Lemma hour_level y m d h :
  date_ok y m d = true -> is_valid_for (s_mon s) m = true -> is_valid_for (s_dom s) d = true ->
  is_valid_for (s_dow s) (day_of_week y m d) = true -> is_valid_for (s_hour s) h = true -> 0 <= h <= 23 ->
  stamp now <= stamp (mkTime y m d h 59) ->
  finds (hour_body s now y m d h)
    (fun t => (((candidate t /\ year t = y) /\ month t = m) /\ day t = d) /\ hours t = h).
Proof.
  intros Hd Hm Hdm Hdw Hh Hhr Hlow. unfold hour_body. pose proof (date_range _ _ _ Hd).
  set (start := if same_date y m d now && Z.eqb h (hours now) then minutes now else min_ (s_min s)).
  assert (Hstart : (start = minutes now /\ y = year now /\ m = month now /\ d = day now /\ h = hours now) \/
                   (start = 0 /\ stamp now <= stamp (mkTime y m d h 0))).
  { unfold start. rewrite (wf_min _ _ _ (wf_minutes _ Hs)).
    destruct (same_date y m d now && Z.eqb h (hours now)) eqn:E; breflect.
    - apply same_date_true in H2. left. lia.
    - right. split; [done|]. ranges. destruct E as [E|E]; breflect; [|lia].
      assert (~ (y = year now /\ m = month now /\ d = day now)) by (rewrite <- same_date_true; congruence). lia. }
  assert (0 <= start) by (ranges; lia).
  destruct (find_next_spec 0 59 ltac:(lia) _ (wf_minutes _ Hs) start ltac:(done)) as [(i & -> & Hi & Hvi & Hskip)|(i & -> & Hnone)];
    cbn [overflow value finds].
  - split.
    + assert (Hc : candidate (mkTime y m d h i)).
      { split; [|split].
        - split; [done|]. cbn. lia.
        - unfold schedule_is_valid_for; cbn. by rewrite Hm, Hdm, Hdw, Hh, Hvi.
        - ranges. lia. }
      done.
    + intros t ((((Hc & <-) & <-) & <-) & <-). destruct (candidate_valid t Hc) as (_ & _ & _ & _ & Hmin).
      destruct (Z.lt_ge_cases (minutes t) i); [|ranges; lia].
      rewrite Hskip in Hmin; [done|]. ranges. lia.
  - intros t ((((Hc & <-) & <-) & <-) & <-). destruct (candidate_valid t Hc) as (_ & _ & _ & _ & Hmin).
    rewrite Hnone in Hmin; [done|]. ranges. lia.
Qed.

Lemma dom_level y m d :
  is_valid_for (s_mon s) m = true -> 1 <= m <= 12 -> is_valid_for (s_dom s) d = true ->
  stamp now <= stamp (mkTime y m d 23 59) ->
  1 <= d <= 31 ->
  finds (dom_body s now y m d) (fun t => ((candidate t /\ year t = y) /\ month t = m) /\ day t = d) \/
  dom_body s now y m d = Break /\ forall t, (candidate t /\ year t = y) /\ month t = m -> day t < d.
Proof.
  intros Hm Hmr Hdm Hlow Hdr. unfold dom_body. destruct (date_ok y m d) eqn:Hd; cbn [negb].
  2: { right. split; [done|]. intros t ((Hc & <-) & <-). destruct (Z.lt_ge_cases (day t) d); [done|].
       pose proof (proj1 (proj1 Hc)) as Ht. rewrite (date_downward _ _ _ d Ht) in Hd by lia. done. }
  left. destruct (is_valid_for (s_dow s) (day_of_week y m d)) eqn:Hdw; cbn [negb finds].
  2: { intros t (((Hc & <-) & <-) & <-). apply candidate_valid in Hc as (_ & _ & Hw & _). congruence. }
  apply (scan_spec 0 23 ltac:(lia) _ (wf_hours _ Hs) hours).
  - intros t t' (((Hc & ?) & ?) & ?) (((Hc' & ?) & ?) & ?) ?. ranges. lia.
  - intros t (((Hc & ?) & ?) & ?). pose proof (candidate_valid t Hc). ranges. split; [lia | tauto].
  - destruct (same_date _ _ _ _); [pose proof (time_ok_range now Hnow); lia | by rewrite (wf_min _ _ _ (wf_hours _ Hs))].
  - destruct (same_date _ _ _ _); [pose proof (time_ok_range now Hnow) | rewrite (wf_min _ _ _ (wf_hours _ Hs))];
      change (Z.of_nat scan_fuel) with 70; lia.
  - intros t (((Hc & <-) & <-) & <-). destruct (same_date _ _ _ _) eqn:E.
    + apply same_date_true in E. ranges. lia.
    + rewrite (wf_min _ _ _ (wf_hours _ Hs)). ranges. lia.
  - intros u Hu Hvu. left. apply hour_level; try done.
    + destruct (same_date _ _ _ _); [pose proof (time_ok_range now Hnow) | rewrite (wf_min _ _ _ (wf_hours _ Hs)) in Hu]; lia.
    + destruct (same_date y m d now) eqn:E.
      * apply same_date_true in E. ranges. lia.
      * assert (~ (y = year now /\ m = month now /\ d = day now)) by (rewrite <- same_date_true; congruence).
        rewrite (wf_min _ _ _ (wf_hours _ Hs)) in Hu. ranges. lia.
Qed.

Lemma mon_level y m :
  is_valid_for (s_mon s) m = true -> 1 <= m <= 12 -> stamp now <= stamp (mkTime y m 31 23 59) ->
  finds (mon_body s now y m) (fun t => (candidate t /\ year t = y) /\ month t = m).
Proof.
  intros Hm Hmr Hlow. unfold mon_body.
  set (start := if Z.eqb y (year now) && Z.eqb m (month now) then day now else min_ (s_dom s)).
  assert (Hstart : (start = day now /\ y = year now /\ m = month now) \/
                   (start = 1 /\ stamp now <= stamp (mkTime y m 1 0 0))).
  { unfold start. rewrite (wf_min _ _ _ (wf_dom _ Hs)).
    destruct (Z.eqb y (year now) && Z.eqb m (month now)) eqn:E; breflect; [lia|].
    right. split; [done|]. ranges. destruct E; breflect; lia. }
  pose proof (time_ok_range now Hnow). assert (1 <= start) by lia.
  apply (scan_spec 1 31 ltac:(lia) _ (wf_dom _ Hs) day).
  - intros t t' ((Hc & ?) & ?) ((Hc' & ?) & ?) ?. ranges. lia.
  - intros t ((Hc & ?) & ?). pose proof (candidate_valid t Hc). ranges. split; [lia | tauto].
  - lia.
  - change (Z.of_nat scan_fuel) with 70. lia.
  - intros t ((Hc & <-) & <-). ranges. lia.
  - intros u Hu Hvu. apply dom_level; try done; [|lia]. ranges. lia.
Qed.

Lemma year_level y : year now <= y -> finds (year_body s now y) (fun t => candidate t /\ year t = y).
Proof.
  intros Hy. unfold year_body.
  set (start := if Z.eqb y (year now) then month now else min_ (s_mon s)).
  assert (Hstart : (start = month now /\ y = year now) \/ (start = 1 /\ year now < y)).
  { unfold start. rewrite (wf_min _ _ _ (wf_mon _ Hs)). destruct (Z.eqb y (year now)) eqn:E; breflect; lia. }
  pose proof (time_ok_range now Hnow). assert (1 <= start) by lia.
  apply (scan_spec 1 12 ltac:(lia) _ (wf_mon _ Hs) month).
  - intros t t' (Hc & ?) (Hc' & ?) ?. ranges. lia.
  - intros t (Hc & ?). pose proof (candidate_valid t Hc). ranges. split; [lia | tauto].
  - lia.
  - change (Z.of_nat scan_fuel) with 70. lia.
  - intros t (Hc & <-). ranges. lia.
  - intros u Hu Hvu. left. apply mon_level; try done; [lia|]. ranges. lia.
Qed.

Lemma year_loop_spec n : forall y, year now <= y -> (forall t, candidate t -> y <= year t) ->
  match year_loop n s now y with
  | Ok t => candidate t /\ forall t', candidate t' -> stamp t <= stamp t'
  | Throw e => e = NoMatchWithin4Years /\ forall t, candidate t -> y + Z.of_nat n <= year t
  end.
Proof.
  induction n as [|n IH]; intros y Hy Hge; cbn [year_loop].
  - split; [done|]. intros t Ht. apply Hge in Ht. lia.
  - pose proof (year_level y Hy) as Hl. destruct (year_body s now y) as [t| | | |]; try done.
    + destruct Hl as [[Hc <-] Hmin]. split; [done|]. intros t' Hc'.
      destruct (decide (year t' = year t)); [by apply Hmin|]. pose proof (Hge t' Hc'). ranges. lia.
    + specialize (IH (y + 1) ltac:(lia)).
      assert (Hge' : forall t, candidate t -> y + 1 <= year t).
      { intros t Ht. pose proof (Hge t Ht). destruct (decide (year t = y)); [by destruct (Hl t)|lia]. }
      specialize (IH Hge'). destruct (year_loop n s now (y + 1)); [done|]. destruct IH as [-> IH].
      split; [done|]. intros t Ht. apply IH in Ht. lia.
Qed.
End Search.
(** A first run of failures, up to the one that completes it. *)
Lemma first_run ip t0 times l :
  entries l !! ip = None -> 1 + zlength times < max_failures_ l ->
  let e := entry_of (record_failures ip (t0 :: times) l) ip in
  failures e = 1 + zlength times /\ offenses e = 0 /\ first_failure e = t0 /\ entry_blocked_until e = 0.
Proof.
  intros Hnone. induction times as [|t times IH] using rev_ind; intros Hlt.
  - unfold zlength in *. cbn in *. unfold entry_of. rewrite record_failure_entry by lia. unfold entry_of. rewrite Hnone. cbn.
    unfold fail_entry. cbn -[Z.add Z.geb]. rewrite Z.geb_leb. destruct (Z.leb_spec (max_failures_ l) (0 + 1)); [lia|]. done.
  - rewrite zlength_app in *. change (zlength [t]) with 1 in *. pose proof (zlength_nonneg times).
    specialize (IH ltac:(lia)). cbv zeta in *. destruct IH as (Hf & Ho & Hff & Hb).
    rewrite app_comm_cons, record_failures_snoc. destruct (record_failures_config ip (t0 :: times) l) as [Hm Hs].
    assert (He : entry_of (record_failure_at ip t (record_failures ip (t0 :: times) l)) ip =
      fail_entry (record_failures ip (t0 :: times) l) t (entry_of (record_failures ip (t0 :: times) l) ip))
      by (unfold entry_of at 1; by rewrite record_failure_entry by lia).
    rewrite He. clear He. set (e := entry_of (record_failures ip (t0 :: times) l) ip) in *.
    destruct (fail_entry_counts (record_failures ip (t0 :: times) l) t e) as (Hf' & Hb' & Hff' & _); [lia|].
    rewrite Hf', Hb', Hff' by lia. split_and!; [lia | | done | done].
    unfold fail_entry. rewrite Hb, Z.geb_leb. destruct (Z.leb_spec (max_failures_ (record_failures ip (t0 :: times) l)) (failures e + 1)); [lia|].
    done.
Qed.

Lemma record_failures_other ip ip' times l : ip <> ip' -> entries (record_failures ip times l) !! ip' = entries l !! ip'.
Proof.
  intros Hne. induction times as [|t times IH] using rev_ind; [done|].
  rewrite record_failures_snoc. by rewrite record_failure_other.
Qed.

(** The failure that completes the first run of max_failures blocks exactly that address for the
    configured base time; no earlier failure of the run blocks it, no other address is affected,
    and a successful login clears it. *)
Theorem first_lockout (l : auth_rate_limiter) (ip : cppstring) (t0 tn : Z) (times : list Z)
    (Hfresh : entries l !! ip = None) (Hmax : max_failures_ l = 2 + zlength times) (Hbase : 0 < block_seconds_ l) :
  let before := record_failures ip (t0 :: times) l in
  let after := record_failure_at ip tn before in
  (forall t, 0 <= t -> limiter_is_blocked before ip t = false) /\
  (forall t, limiter_is_blocked after ip t = (t <? tn + block_seconds_ l)) /\
  (forall ip' t, ip' <> ip -> limiter_is_blocked after ip' t = limiter_is_blocked l ip' t) /\
  (forall t, limiter_is_blocked (record_success ip after) ip t = false).
Proof.
  cbv zeta. pose proof (zlength_nonneg times) as Hz.
  destruct (first_run ip t0 times l Hfresh ltac:(lia)) as (Hf & Ho & Hff & Hb).
  destruct (record_failures_config ip (t0 :: times) l) as [Hm Hs].
  set (before := record_failures ip (t0 :: times) l) in *.
  destruct (record_failure_config ip tn before) as [Hm' _].
  split_and!.
  - intros t Ht. unfold limiter_is_blocked. destruct (Z.leb_spec (max_failures_ before) 0); [done|].
    unfold entry_of in Hb. destruct (entries before !! ip) as [e|]; [|done]. cbn in Hb. rewrite Hb. rewrite Z.gtb_ltb.
    by apply Z.ltb_ge.
  - intros t. unfold limiter_is_blocked. rewrite Hm'. destruct (Z.leb_spec (max_failures_ before) 0); [lia|].
    rewrite record_failure_entry by lia. unfold fail_entry. rewrite Hf, Hff, Ho, Hb, Z.geb_leb. cbn [Z.eqb negb andb].
    destruct (Z.leb_spec (max_failures_ before) (1 + zlength times + 1)); [|lia]. cbn [entry_blocked_until].
    assert (Hoff : (if is_burst before (tn - (if 1 + zlength times =? 0 then tn else t0))
                    then if 0 <? kMaxBackoffShift + 1 then 0 + 1 else 0 else 1) = 1) by (case_if; done).
    rewrite Hoff, block_duration_first, Z.gtb_ltb, Hs by lia. done.
  - intros ip' t Hne. unfold limiter_is_blocked. rewrite Hm', Hm, record_failure_other by congruence.
    unfold before. by rewrite record_failures_other by congruence.
  - intros t. unfold limiter_is_blocked, record_success. cbn. rewrite lookup_delete_eq. by case_if.
Qed.

Lemma first_lockout_witness :
  let l := mkLimiter ∅ 3 60 in
  limiter_is_blocked (record_failure_at (str "10.0.0.5") 102 (record_failures (str "10.0.0.5") [100; 101] l)) (str "10.0.0.5") 161 = true.
Proof.
  cbv zeta.
  destruct (first_lockout (mkLimiter ∅ 3 60) (str "10.0.0.5") 100 102 [101] (lookup_empty _) eq_refl ltac:(cbn; lia)) as (_ & H & _).
  rewrite H. reflexivity.
Defined.
(* ===== verification/AllowedHosts.v ===== *)
(** The allowed-hosts check of every listener: include/net/socket/allowed_hosts.hpp
    and allowed_hosts.cpp.

    An address is its bytes, each a [Z].  Parsing and resolving addresses are
    boost::asio's and number conversion is boost's [lexical_cast]: the interfaces
    [asio] and [lexical]. *)

From stdpp Require Import base list strings pretty.
From Stdlib Require Import Ascii ZArith Lia.
From Stdlib Require String.
From S2P Require Import Prelude Strings.
Import String.StringSyntax.

Local Open Scope Z_scope.

Abbreviation addr_bytes := (list Z).

Inductive address := V4 (bytes : addr_bytes) | V6 (bytes : addr_bytes).

Inductive host_error :=
| WildcardWithMask (record : cppstring)
| BadWildcard (record : cppstring)
| BadAddress (record : cppstring)
| ResolveFailed (record : cppstring).

(** ** Text of a mask *)

(** [str::stox<std::size_t>] on a string of digits; [None] is the exception. *)
Class lexical := {
  stox_size : cppstring -> option Z;
  stox_size_spec s : s <> [] -> forallb isdigit s = true ->
    stox_size s = if decimal s <? 2 ^ 64 then Some (decimal s) else None
}.

(** [find_first_of] the digits: the suffix from there. *)
Fixpoint from_digit (s : cppstring) : cppstring :=
  match s with [] => [] | c :: s' => if isdigit c then s else from_digit s' end.

(** The result of the cast to [unsigned int] is 32 bits wide; [None] is the
    exception of the conversion, which leaves [refresh]. *)
Definition extract_mask `{lexical} (mask : cppstring) (mask_length : Z) : option Z :=
  match digits_of (from_digit mask) with
  | [] => Some (wrap_u 32 mask_length)
  | ds => wrap_u 32 <$> stox_size ds
  end.

(** [calculate_mask] for an address of [size] bytes, once the length is known. *)
Definition mask_bytes (size : nat) (mask : Z) : addr_bytes :=
  let index := mask / 8 in
  let reminder := mask mod 8 in
  let value := 255 - Z.shiftr 255 reminder in
  map (fun i => if Z.of_nat i <? index then 255 else if Z.of_nat i =? index then value else 0) (seq 0 size).

Definition calculate_mask `{lexical} (size : nat) (mask_as_string : cppstring) : option addr_bytes :=
  mask_bytes size <$> extract_mask mask_as_string (8 * Z.of_nat size).

(** ** Matching *)

Fixpoint match_host (allowed mask remote : addr_bytes) : bool :=
  match allowed, mask, remote with
  | a :: allowed', m :: mask', r :: remote' =>
      if negb (Z.land a m =? Z.land r m) then false else match_host allowed' mask' remote'
  | _, _, _ => true
  end.

Record host_record := mkHost { host : cppstring; addr : addr_bytes; hmask : addr_bytes }.

Record allowed_hosts_manager := mkManager {
  entries_v4 : list host_record;
  entries_v6 : list host_record;
  sources : list cppstring;
  cached : bool
}.

(** boost::asio and boost::trim *)
Class asio := {
  make_address : cppstring -> option address;
  resolve : cppstring -> option (list address);       (* None: the resolver throws *)
  v4_mapped : addr_bytes -> option addr_bytes;        (* is_v4_mapped, make_address_v4 *)
  boost_trim : cppstring -> cppstring
}.

(** ** The [*] ranges *)

Definition octet_ok (part : cppstring) : bool :=
  negb (bool_decide (part = [])) && Nat.leb (length part) 3 && forallb isdigit part && (decimal part <=? 255).

(** The first loop: the number of octets before the star, or [None] for a
    malformed range.  [stox<unsigned int>] of at most three digits cannot throw. *)
Fixpoint count_octets (parts : list cppstring) (seen_star : bool) (significant : nat) : option (bool * nat) :=
  match parts with
  | [] => Some (seen_star, significant)
  | part :: parts' =>
      if bool_decide (part = str "*") then count_octets parts' true significant
      else if seen_star then None
      else if negb (octet_ok part) then None
      else count_octets parts' false (S significant)
  end.

Definition expand_wildcard_v4 (addr : cppstring) : option (cppstring * cppstring) :=
  let parts := default [] (split_lst addr ["."%char]) in
  if bool_decide (parts = []) || Nat.ltb 4 (length parts) then None
  else match count_octets parts false 0 with
       | Some (true, significant) =>
           Some (join_with "."%char (take significant parts ++ replicate (4 - significant) (str "0")),
                 str "/" ++ str (pretty (Z.of_nat (significant * 8))))
       | _ => None
       end.

(** ** refresh *)

Section Refresh.
Context `{lexical} `{asio}.

Record building := mkBuilding { b_v4 : list host_record; b_v6 : list host_record; b_errors : list host_error }.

REQUIRED WORK:
The answer must be a single number: how many lines of the records contain the string "Hskip".

WRITTEN RESPONSE:
2